■ WHAT NEEDS TO BE DONE
Pick every line out of the entries below that holds the string "when", and report them.
┄┄┄┄┄┄
Lemma started_waiters p r y : started typeno irq p r y -> waiters_ok irq (objs y).
Proof.
  intros [_ _ S3 S4 S5 S6 S7 S8 S9 _ _]. set (d := objs y) in *.
  assert (HD : forall t w, SD w ∉ sp d t).
  { intros t w (o & Ho & Eo)%list_elem_of_omap. destruct o; try done. by apply S9 in Ho. }
  assert (HQ : forall c w, w ∉ wq d c).
  { intros c w. unfold wq. destruct (conds d !! c) as [cd|] eqn:Ec; cbn; [rewrite (S7 c cd Ec)|]; apply not_elem_of_nil. }
  split.
  - intros t so (o & Ho & Eo)%list_elem_of_omap. specialize (S9 t o Ho). unfold val.
    destruct o; try done; injection Eo as <-; destruct S9 as [sm Es]; cbn; rewrite Es; by eexists.
  - intros l s Hl. unfold lsem in Hl. destruct (locks d !! l) as [lk|] eqn:El; [|done]. injection Hl as <-.
    destruct (S4 l lk El) as (_ & -> & _). by eexists.
  - intros s Hs. unfold val. destruct (S6 s Hs) as [sm ->]. by eexists.
  - intros c. destruct (wq d c) as [|w q] eqn:E; [constructor|]. exfalso. apply (HQ c w). rewrite E. left.
  - intros c c' w Hw. by apply HQ in Hw.
  - intros t w Hw. by apply HD in Hw.
  - intros t w Hw. by apply HD in Hw.
  - intros c w Hw. by apply HQ in Hw.
Qed.

Lemma started_ok p r y :
  started typeno irq p r y -> inv typeno (kern y) (Some (currentThread (kern y))) None -> state_ok (YRuns y).
Proof.
  intros S I. pose proof S as [_ S2 S3 S4 S5 S6 S7 S8 S9 S10 S11]. split; cbn.
  - exact I.
  - split.
    + intros s v q. unfold vqd. destruct (sems (objs y) !! s) as [sm|] eqn:E; [|done]. intros [= <- <-]. by apply (S3 s).
    + intros s v q. unfold vqd. destruct (sems (objs y) !! s) as [sm|] eqn:E; [|done]. intros [= <- <-].
      destruct (S3 s sm E) as [_ ->]. constructor.
    + intros s v q t. unfold vqd. destruct (sems (objs y) !! s) as [sm|] eqn:E; [|done]. intros [= <- <-].
      destruct (S3 s sm E) as [_ ->]. by intros ?%not_elem_of_nil.
    + intros t Ht. by apply S2 in Ht.
    + intros s v q. unfold vqd. destruct (sems (objs y) !! s) as [sm|] eqn:E; [|done]. intros [= <- <-].
      by destruct (S3 s sm E) as [_ ->].
    + intros t Ht. by apply not_exiting in Ht.
    + intros t _. apply S2.
  - by eapply started_waiters.
  - split; try done.
    + intros l lk El. destruct (S4 l lk El) as (Hh & Hv & _). exists (fun _ => Out), 1. split_and!; try done.
      * intros t. by apply S11.
      * split; [by left|]. intros t. rewrite Hh. done.
    + intros l s Hl. unfold lsem in Hl. destruct (locks (objs y) !! l) as [lk|] eqn:El; [|done].
      injection Hl as <-. by apply (S4 l).
  - done.
  - intros t. left. apply S10.
Qed.

End inv.

Lemma reachable_yinv typeno irq p r y s :
  0 <= typeno <= 3 -> (typeno = 3 -> -1 <= p <= 4) ->
  started typeno irq p r y -> rtc (ystep typeno irq) (YRuns y) s ->
  exists HP : Policy typeno, state_ok typeno irq s.
Proof.
  intros Ht Hp HS HR. destruct (reachable_inv typeno p r (kern y) Ht Hp) as (HP & _ & I); [apply HS|].
  exists HP. eapply yreachable_ok; [|exact HR]. by eapply started_ok.
Qed.

(** ** Semaphores *)

Section claims.
Context (typeno : Z) (irq : gset Z) (p r : Z) (y : Sys) (s : ystate).

(** [s] is reachable from the start state [y]. *)
Definition runs_to : Prop :=
  0 <= typeno <= 3 /\ (typeno = 3 -> -1 <= p <= 4) /\ started typeno irq p r y /\
  rtc (ystep typeno irq) (YRuns y) s.

Lemma runs_to_ok : runs_to -> exists HP : Policy typeno, state_ok typeno irq s.
Proof. intros (H1 & H2 & H3 & H4). by eapply reachable_yinv. Qed.

(** The next step of [t] is [P] on the semaphore [x]. *)
Definition about_to_P (d : Objs) (t : tptr) (x : Z) : Prop := exists rest, prog d t = OpP x :: rest.

Lemma hdP_about d t x : hdP d t = Some x -> about_to_P d t x.
Proof. unfold hdP, about_to_P. destruct (prog d t) as [|[] rest]; try done. intros [= ->]. by exists rest. Qed.

(** C3: semaphores lose no wake-up.  In every reachable state the value of a
    semaphore is not negative; its queue holds each thread at most once, and
    only threads that are blocked and will try [P] again; if threads wait, there
    are at least [value] awake threads about to [P] the semaphore, so that no
    thread sleeps while its semaphore stays available; and every blocked thread
    is in the queue of a semaphore, except one that has just finished. *)
Theorem semaphore_no_lost_wakeup : runs_to ->
  let k := kern (sys_of s) in
  let d := objs (sys_of s) in
  (forall x sm, sems d !! x = Some sm ->
     0 <= value sm /\ NoDup (queue sm) /\
     (forall t, t ∈ queue sm -> blocked k t /\ about_to_P d t x) /\
     (queue sm <> [] -> exists ts, NoDup ts /\ value sm <= Z.of_nat (length ts) /\
        forall t, t ∈ ts -> awake k t /\ about_to_P d t x)) /\
  (forall t, blocked k t ->
     (exists x sm, sems d !! x = Some sm /\ t ∈ queue sm) \/
     (fin_of s = Some true /\ t = currentThread k)).
Proof.
  intros HR k d. destruct (runs_to_ok HR) as [HP [_ Q _ _ _ _]]. split.
  - intros x sm Es. assert (EQ : vqd d x = Some (value sm, queue sm)) by (unfold vqd; by rewrite Es).
    split_and!; [by eapply Q|by eapply Q| |].
    + intros t Ht. destruct (q_in _ _ _ _ _ Q x _ _ t EQ Ht) as [H1 H2]. split; [done|by apply hdP_about].
    + intros Hq. destruct (q_wake _ _ _ _ _ Q x _ _ EQ Hq) as (ts & H1 & H2 & H3). exists ts. split_and!; try done.
      intros t Ht. destruct (H3 t Ht). split; [done|by apply hdP_about].
  - intros t Ht. destruct (q_blocked _ _ _ _ _ Q t Ht) as [H|(x & v & q & E & Hq)]; [by right|left].
    unfold vqd in E. fold d in E. destruct (sems d !! x) as [sm|] eqn:Es; [|done]. injection E as <- <-. by exists x, sm.
Qed.

(** ** Locks *)

(** C19: mutual exclusion.  In every reachable state, for every lock: at most one
    thread is between the [P] of [Acquire] and the [V] of [Release]; the value of
    its semaphore is 1 when there is none and 0 when there is one; and
    [lockHolder] is exactly the thread that holds the lock. *)
Theorem lock_mutual_exclusion : runs_to ->
  let d := objs (sys_of s) in
  forall l lk, locks d !! l = Some lk ->
  let at_ t := phase_of l (semaphore lk) (llock d) (prog d t) in
  (forall t1 t2, at_ t1 <> Out -> at_ t2 <> Out -> t1 = t2) /\
  ((val d (semaphore lk) = Some 1 /\ forall t, at_ t = Out) \/
   (val d (semaphore lk) = Some 0 /\ exists t, at_ t <> Out)) /\
  (forall t, lockHolder lk = Some t <-> at_ t = In).
Proof.
  intros HR d l lk El at_. destruct (runs_to_ok HR) as [HP [_ _ _ HL _ _]].
  destruct (lk_ok _ _ HL l lk El) as (ph & v & HA & Hv & HS).
  assert (E : forall t, at_ t = ph t) by (intros t; by apply phase_of_accepts).
  split_and!.
  - intros t1 t2. rewrite !E. intros H1 H2. destruct (decide (t1 = t2)) as [|Hn]; [done|].
    destruct (lstate_only _ _ _ t2 HS H2) as [_ A]. by rewrite A in H1.
  - destruct HS as [[[-> A]|(-> & t0 & A & _)] _]; [left|right]; (split; [done|]).
    + intros t. by rewrite E.
    + exists t0. by rewrite E.
  - intros t. rewrite E. apply HS.
Qed.

(** ** Conditions *)

(** C18: conditions lose no signal.  While a thread is inside [Wait], its private
    semaphore exists, nobody else uses it, and until the thread passes it either
    the semaphore is in exactly one wait queue, unsignalled, or [Signal] has taken
    it off and its value is 1, also when the signal came between the release of
    the lock and [P]; and every entry of a wait queue belongs to a thread that is
    inside [Wait], so that no deleted semaphore is ever signalled. *)
Theorem condition_signal_not_lost : runs_to ->
  let d := objs (sys_of s) in
  (forall t w, OpDelete w ∈ prog d t ->
     is_Some (sems d !! w) /\
     (forall t' x, t' <> t -> (OpP x ∈ prog d t' \/ OpV x ∈ prog d t' \/ OpDelete x ∈ prog d t') -> x <> w) /\
     (OpP w ∈ prog d t ->
        (val d w = Some 0 /\ exists c, w ∈ wq d c /\ forall c', w ∈ wq d c' -> c' = c) \/
        (val d w = Some 1 /\ forall c, w ∉ wq d c))) /\
  (forall c w, w ∈ wq d c -> exists t, OpP w ∈ prog d t /\ OpDelete w ∈ prog d t).
Proof.
  intros HR d. destruct (runs_to_ok HR) as [HP [_ _ W _ _ _]].
  change (waiters_ok irq d) in W. destruct W as [W1 W2 W3 W4 W5 W6 W7 W8].
  assert (Hin : forall t o so, o ∈ prog d t -> sop_of o = Some so -> so ∈ sp d t).
  { intros t o so Ho Eo. apply list_elem_of_omap. by exists o. }
  assert (Hout : forall t so, so ∈ sp d t -> exists o, o ∈ prog d t /\ sop_of o = Some so).
  { intros t so (o & Ho & Eo)%list_elem_of_omap. by exists o. }
  split.
  - intros t w HD. pose proof (Hin t _ _ HD eq_refl) as HD'. destruct (W6 t w HD') as (A & _). split_and!.
    + destruct (W1 t _ HD') as [v Hv]. unfold val in Hv. cbn in Hv. destruct (sems d !! w); [by eexists|done].
    + intros t' x Ht [Ho|[Ho|Ho]]; by apply (A t' _ Ht (Hin t' _ _ Ho eq_refl)).
    + intros HPw. destruct (W7 t w HD' (Hin t _ _ HPw eq_refl)) as [[Hv [c Hc]]|H]; [left|by right].
      split; [done|]. exists c. split; [done|]. intros c' Hc'. by eapply W5.
  - intros c w Hw. destruct (W8 c w Hw) as (t & HD & HPw). exists t.
    destruct (Hout t _ HD) as (o1 & Ho1 & E1), (Hout t _ HPw) as (o2 & Ho2 & E2).
    destruct o1, o2; try done. injection E1 as ->. by injection E2 as ->.
Qed.

(** C2: synchronisation never fails.  In every reachable state in which a thread
    runs, its next step succeeds: no assertion fails and no object is used after
    its deletion, the only exception being an item appended to a list that already
    holds it; and while the processor idles, interrupt handlers can signal their
    semaphores and the idle loop can look for a thread. *)
Theorem synch_never_fails : runs_to -> no_overflow (objs (sys_of s)) ->
  match s with
  | YRuns y' =>
      (forall L x rest sl, prog (objs y') (currentThread (kern y')) = OpListAppend L x :: rest ->
         lists (objs y') !! L = Some sl -> x ∉ items sl) ->
      exists s', step_thread typeno y' = Ok s'
  | YIdles y' fin =>
      (forall x, x ∈ irq -> exists y'', do_V typeno y' x = Ok y'') /\ exists w, wake typeno (kern y') fin = Ok w
  end.
Proof.
  intros HR HN. destruct (runs_to_ok HR) as [HP Y]. pose proof (yinv_vals _ _ _ _ _ Y) as HV.
  destruct s as [y'|y' fin]; cbn in *.
  - intros Happ. pose proof Y as [Y1 Y2 Y3 Y4 Y5 Y6].
    destruct (dstep_total irq (kern y') (objs y') (currentThread (kern y'))) as (d' & a & HD); try done.
    { by eapply cur_awake. }
    destruct (yinv_dstep _ _ _ _ _ _ Y HD) as (k' & f & HK & _). eexists. by eapply step_join.
  - split.
    + intros x Hx. destruct (w_irq _ _ _ _ _ (y_waiters _ _ _ _ _ Y) x Hx) as [v Hv]. unfold val in Hv. cbn in Hv.
      destruct (sems (objs y') !! x) as [sm|] eqn:Es; [|done].
      assert (HS : vstep (objs y') x (set_sem (objs y') x (mkSem (value sm + 1) (tail (queue sm)))) (head (queue sm)))
        by (by exists sm).
      destruct (yinv_interrupt _ _ _ _ _ x _ _ Y Hx HS) as (k' & HK & _).
      eexists. apply do_V_split; try done. eexists _, _. by split; [exact HS|exact HK].
    + destruct (wake_view typeno (kern y') fin (y_kern _ _ _ _ _ Y)) as (w & E & _). by exists w.
Qed.

End claims.

(** ** Synchronised lists and barriers *)

Lemma ystep_extends typeno `{!Policy typeno} irq s s' :
  state_ok typeno irq s -> ystep typeno irq s s' ->
  extends (objs (sys_of s)) (objs (sys_of s')) /\
  forall L, stream (objs (sys_of s)) L `prefix_of` stream (objs (sys_of s')) L.
Proof.
  unfold state_ok. intros Y S.
  assert (Hkeep : forall d d', locks d' = locks d -> conds d' = conds d -> lists d' = lists d ->
    extends d d' /\ forall L, stream d L `prefix_of` stream d' L).
  { intros d d' E1 E2 E3. split; [by apply extends_refl|]. intros L. unfold stream. by rewrite E3. }
  destruct S as [y s' HN HS|y k HS|y y' x Hs HN HS|y y' f x Hs HN HS|y k f HS]; cbn in Y |- *; try by apply Hkeep.
  - apply step_split in HS as (d' & a & HD & HK); [|by eapply yinv_vals|done].
    destruct (yinv_dstep _ _ _ _ _ _ Y HD) as (k' & fin & HK' & Y'). rewrite HK in HK'. injection HK' as ->.
    assert (objs (sys_of (ystate_of k' d' fin)) = d') as -> by (by destruct fin).
    split; [by eapply dstep_extends|]. intros L. rewrite (dstep_stream _ _ _ _ L HD). by apply prefix_app_r.
  - apply do_V_split in HS as (d1 & o & (sm & _ & _ & ->) & HK); [|by eapply yinv_vals|done].
    destruct (kact_prog _ _ _ (objs y) _ _ HK) as [_ ->]. by apply Hkeep.
  - apply do_V_split in HS as (d1 & o & (sm & _ & _ & ->) & HK); [|by eapply yinv_vals|done].
    destruct (kact_prog _ _ _ (objs y) _ _ HK) as [_ ->]. by apply Hkeep.
Qed.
┄┄┄┄┄┄
■ RESULT FOR THIS TASK
    its semaphore is 1 when there is none and 0 when there is one; and
    it off and its value is 1, also when the signal came between the release of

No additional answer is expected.